COBRANÇA INDEVIDA. DANO MORAL PRESUMIDO. NÃO OCORRÊNCIA. REEXAME DO CONTEXTO FÁTICO-PROBATÓRIO. IMPOSSIBILIDADE. SÚMULA N. 7/STJ.
1. Controvérsia acerca da possibilidade de reconhecimento de dano moral in re ipsa em razão de cobrança/descontos indevidos de seguro não contratado incidentes sobre benefício previdenciário da recorrente.
2. O Tribunal de origem, com base nos fatos e provas dos autos, concluiu que a mera cobrança indevida não configura danos morais presumidos, inexistindo demonstração específica do abalo, e manteve a sucumbência recíproca, reformando a sentença apenas para definir índice de correção e base de cálculo dos honorários, além de preservar a declaração de inexigibilidade dos valores.
3. Inviabilidade, ante o óbice da Súmula 7/STJ, de reversão da conclusão do Tribunal de origem, por demandar reexame de fatos e provas dos autos.

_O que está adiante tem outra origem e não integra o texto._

(** * A cascaded quadrotor controller: [controller.py]

    The controller of [src/python/controller.py] turns a sampled trajectory
    and the vehicle's estimated state into a thrust and three body moments.
    Every function of the class [NonlinearController] is embedded below, in
    the order of the source, and the properties of the specification are
    stated on these embeddings.

    Arithmetic.  The source computes in binary64 through NumPy.  The laws
    are verified over the real numbers: [+], [-], [*] and [/] are exact,
    [np.pi] is [PI], [np.cos] is [cos] and [np.linalg.norm] is the
    Euclidean norm.  Rounding and overflow are therefore outside that
    model.  A division by zero is inside it: NumPy does not raise there, it
    yields an infinity (nonzero / 0) or nan (0 / 0), neither of which is a
    real number, and the embedding returns [zero_divide] at that point
    instead of the artificial value that [Rdiv] has at zero.

    What rounding, overflow and nan do is told by binary64 only.  Every
    function but [roll_pitch_controller] is therefore embedded a second
    time, in the module [Binary64], on the primitive floats: there the
    clamp of [altitude_control] is verified for every input, and the
    properties that hold in exact arithmetic only are shown to fail on
    finite inputs. *)

From Stdlib Require Import Floats.
From Stdlib Require Import Reals Lra Lia ZArith List Sorted RelationClasses.
Import ListNotations.

Open Scope R_scope.

(** ** Values *)

(** The outcome of arithmetic that may divide by zero. *)
Inductive partial (A : Type) : Type :=
| value (a : A)
| zero_divide.

Arguments value {A} a.
Arguments zero_divide {A}.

Precedentes.
4. Acórdão recorrido no mesmo sentido da assente jurisprudência desta Corte no sentido de que "não há falar em dano moral in re ipsa em virtude de cobrança indevida, quando inexistente ato restritivo de crédito ou inscrição em cadastro de inadimplentes" (AgInt nos EDcl no AREsp n. 2.207.468/SP, relatora Ministra MARIA ISABEL GALLOTTI, QUARTA TURMA, julgado em 19/6/2023, DJe de 22/6/2023).
5. A Súmula n. 7/STJ impede o conhecimento do recurso interposto tanto pela alínea "a" quanto pela alínea "c" do permissivo constitucional.
Agravo interno improvido.
ACÓRDÃO
Vistos e relatados estes autos em que são partes as acima indicadas, acordam os Ministros da TERCEIRA TURMA do Superior Tribunal de Justiça, em Sessão Virtual de 10/03/2026 a 16/03/2026, por unanimidade, negar provimento ao recurso, nos termos do voto do Sr. Ministro Relator.
Os Srs. Ministros Ricardo Villas Bôas Cueva, Moura Ribeiro, Daniela Teixeira e Nancy Andrighi votaram com o Sr. Ministro Relator.
Presidiu o julgamento o Sr. Ministro Humberto Martins.